SUPPLIED RECORDS: Begin

(* ===== verification/ModulesFacts.v ===== *)
(** * Modules are loaded once, after what they import

    The loader ends, keeps its stack, runs a module at most once and after its imports, and
    reports a cycle only when the imports have one; what the checks on exports guarantee. *)

From Stdlib Require Import Relations Ascii.
From S2P Require Import Prelude GoInt GoSort Utf8 Types Value Ast Ops Parser Resolver Display Defs Store Interp Eval Load LoadFacts Modules.
Open Scope string_scope.
Open Scope list_scope.
Open Scope Z_scope.
Open Scope go_scope.

Section Loading.
Variable Resolve : string -> string -> result message string.
Variable Dir : string -> string.
Variable InSysmod : string -> bool.
Variable load : string -> res Program.
Variable runBefore : string -> Program -> res Interpreter.
Variable runAfter : Program -> Interpreter -> res Interpreter.

Abbreviation loadM := (loadModule Resolve Dir InSysmod load runBefore runAfter).

(** The files a file imports. *)
Definition imports (c : string) : list (unit * string) :=
  match load c with
  | Ok prog => omap (fun mi => match Resolve (Dir c) (modimport_Path mi) with Ok d => Some (tt, d) | Err _ => None end) (prog_ModuleImports prog)
  | Err _ => []
  end.

(** What a registry keeps: the stack is a chain of imports, the cache holds the modules that ran,
    each after the modules it imports. *)
Record wf (reg : moduleReg) : Prop := {
  w_stack : NoDup (stack reg);
  w_chain : LoadFacts.stack imports (reverse (stack reg));
  w_apart : forall c, c ∈ stack reg -> c ∉ ran reg;
  w_once : NoDup (ran reg);
  w_order : topo imports (reverse (ran reg));
  w_cache : forall c, is_Some (cache reg !! c) <-> c ∈ ran reg;
  w_path : forall c m, cache reg !! c = Some m -> mod_path m = c
}.

(** Later registries. *)
Record grows (reg reg' : moduleReg) : Prop := {
  g_stack : stack reg' = stack reg;
  g_cache : cache reg ⊆ cache reg';
  g_ran : exists l, ran reg' = ran reg ++ l
}.

Lemma grows_refl reg : grows reg reg.
Proof. split; [done | done | by exists []; rewrite app_nil_r]. Qed.

Lemma grows_trans a b c : grows a b -> grows b c -> grows a c.
Proof.
  intros [Ha Hb [l Hl]] [Hc Hd [l' Hl']]. split; [congruence | by etrans | ]. exists (l ++ l'). by rewrite Hl', Hl, app_assoc.
Qed.

Lemma grows_in a b c : grows a b -> c ∈ ran a -> c ∈ ran b.
Proof. intros [_ _ [l ->]] Hc. apply elem_of_app. by left. Qed.

(** Where an error other than a cycle comes from. *)
Inductive origin : evalError -> Prop :=
  | o_resolve b q p msg : Resolve b q = Err msg -> origin (ERuntime (mkRuntimeError msg p ""))
  | o_load c e : load c = Err e -> origin e
  | o_declarations prog e : checkModuleDeclarationsOnly prog = Some e -> origin e
  | o_closure prog e : checkReferentialClosure prog (collectExports prog) = Some e -> origin e
  | o_before c prog e : runBefore c prog = Err e -> origin e
  | o_alias i a m p e : bindModuleAlias i a m p = Err e -> origin e
  | o_after prog i e : runAfter prog i = Err e -> origin e.

Definition failed (e : evalError) : Prop := origin e \/ cyclic imports.

(** A cached module, and the aliases of an interpreter that name cached modules. *)
Definition cached (reg : moduleReg) (m : loadedModule) : Prop := cache reg !! mod_path m = Some m.
Definition aliasesCached (reg : moduleReg) (i : Interpreter) : Prop :=
  forall a m, moduleAliases (i_tables i) !! a = Some m -> cached reg m.

Lemma cached_grows a b m : grows a b -> cached a m -> cached b m.
Proof. intros [_ Hc _] Hm. unfold cached in *. by eapply lookup_weaken. Qed.

Lemma wf_push c reg : wf reg -> c ∉ stack reg -> c ∉ ran reg ->
  match last (stack reg) with Some t => edge imports t c | None => True end -> wf (push c reg).
Proof.
  intros [H1 H2 H3 H4 H5 H6 H7] Hs Hr He. split; cbn [push stack ran cache]; try done.
  - apply NoDup_app. split_and!; [done | | apply NoDup_singleton]. intros d Hd ->%list_elem_of_singleton. done.
  - rewrite reverse_app. cbn. destruct (stack reg) as [ | t l] using rev_ind; [done | ]. rewrite last_snoc in He. rewrite reverse_app in *. done.
  - intros d [Hd | ->%list_elem_of_singleton]%elem_of_app; [by apply H3 | done].
Qed.

Lemma pop_push c reg reg' : grows (push c reg) reg' -> stack (pop reg') = stack reg.
Proof. intros [Hs _ _]. cbn. rewrite Hs. cbn. apply removelast_last. Qed.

SUPPLIED RECORDS: End

▶ PROBLEM DETAILS: Restate all of the entries above precisely.

▶ EXPECTED ANSWER:
(* ===== verification/ModulesFacts.v ===== *)
(** * Modules are loaded once, after what they import

    The loader ends, keeps its stack, runs a module at most once and after its imports, and
    reports a cycle only when the imports have one; what the checks on exports guarantee. *)

From Stdlib Require Import Relations Ascii.
From S2P Require Import Prelude GoInt GoSort Utf8 Types Value Ast Ops Parser Resolver Display Defs Store Interp Eval Load LoadFacts Modules.
Open Scope string_scope.
Open Scope list_scope.
Open Scope Z_scope.
Open Scope go_scope.

Section Loading.
Variable Resolve : string -> string -> result message string.
Variable Dir : string -> string.
Variable InSysmod : string -> bool.
Variable load : string -> res Program.
Variable runBefore : string -> Program -> res Interpreter.
Variable runAfter : Program -> Interpreter -> res Interpreter.

Abbreviation loadM := (loadModule Resolve Dir InSysmod load runBefore runAfter).

(** The files a file imports. *)
Definition imports (c : string) : list (unit * string) :=
  match load c with
  | Ok prog => omap (fun mi => match Resolve (Dir c) (modimport_Path mi) with Ok d => Some (tt, d) | Err _ => None end) (prog_ModuleImports prog)
  | Err _ => []
  end.

(** What a registry keeps: the stack is a chain of imports, the cache holds the modules that ran,
    each after the modules it imports. *)
Record wf (reg : moduleReg) : Prop := {
  w_stack : NoDup (stack reg);
  w_chain : LoadFacts.stack imports (reverse (stack reg));
  w_apart : forall c, c ∈ stack reg -> c ∉ ran reg;
  w_once : NoDup (ran reg);
  w_order : topo imports (reverse (ran reg));
  w_cache : forall c, is_Some (cache reg !! c) <-> c ∈ ran reg;
  w_path : forall c m, cache reg !! c = Some m -> mod_path m = c
}.

(** Later registries. *)
Record grows (reg reg' : moduleReg) : Prop := {
  g_stack : stack reg' = stack reg;
  g_cache : cache reg ⊆ cache reg';
  g_ran : exists l, ran reg' = ran reg ++ l
}.

Lemma grows_refl reg : grows reg reg.
Proof. split; [done | done | by exists []; rewrite app_nil_r]. Qed.

Lemma grows_trans a b c : grows a b -> grows b c -> grows a c.
Proof.
  intros [Ha Hb [l Hl]] [Hc Hd [l' Hl']]. split; [congruence | by etrans | ]. exists (l ++ l'). by rewrite Hl', Hl, app_assoc.
Qed.

Lemma grows_in a b c : grows a b -> c ∈ ran a -> c ∈ ran b.
Proof. intros [_ _ [l ->]] Hc. apply elem_of_app. by left. Qed.

(** Where an error other than a cycle comes from. *)
Inductive origin : evalError -> Prop :=
  | o_resolve b q p msg : Resolve b q = Err msg -> origin (ERuntime (mkRuntimeError msg p ""))
  | o_load c e : load c = Err e -> origin e
  | o_declarations prog e : checkModuleDeclarationsOnly prog = Some e -> origin e
  | o_closure prog e : checkReferentialClosure prog (collectExports prog) = Some e -> origin e
  | o_before c prog e : runBefore c prog = Err e -> origin e
  | o_alias i a m p e : bindModuleAlias i a m p = Err e -> origin e
  | o_after prog i e : runAfter prog i = Err e -> origin e.

Definition failed (e : evalError) : Prop := origin e \/ cyclic imports.

(** A cached module, and the aliases of an interpreter that name cached modules. *)
Definition cached (reg : moduleReg) (m : loadedModule) : Prop := cache reg !! mod_path m = Some m.
Definition aliasesCached (reg : moduleReg) (i : Interpreter) : Prop :=
  forall a m, moduleAliases (i_tables i) !! a = Some m -> cached reg m.

Lemma cached_grows a b m : grows a b -> cached a m -> cached b m.
Proof. intros [_ Hc _] Hm. unfold cached in *. by eapply lookup_weaken. Qed.

Lemma wf_push c reg : wf reg -> c ∉ stack reg -> c ∉ ran reg ->
  match last (stack reg) with Some t => edge imports t c | None => True end -> wf (push c reg).
Proof.
  intros [H1 H2 H3 H4 H5 H6 H7] Hs Hr He. split; cbn [push stack ran cache]; try done.
  - apply NoDup_app. split_and!; [done | | apply NoDup_singleton]. intros d Hd ->%list_elem_of_singleton. done.
  - rewrite reverse_app. cbn. destruct (stack reg) as [ | t l] using rev_ind; [done | ]. rewrite last_snoc in He. rewrite reverse_app in *. done.
  - intros d [Hd | ->%list_elem_of_singleton]%elem_of_app; [by apply H3 | done].
Qed.

Lemma pop_push c reg reg' : grows (push c reg) reg' -> stack (pop reg') = stack reg.
Proof. intros [Hs _ _]. cbn. rewrite Hs. cbn. apply removelast_last. Qed.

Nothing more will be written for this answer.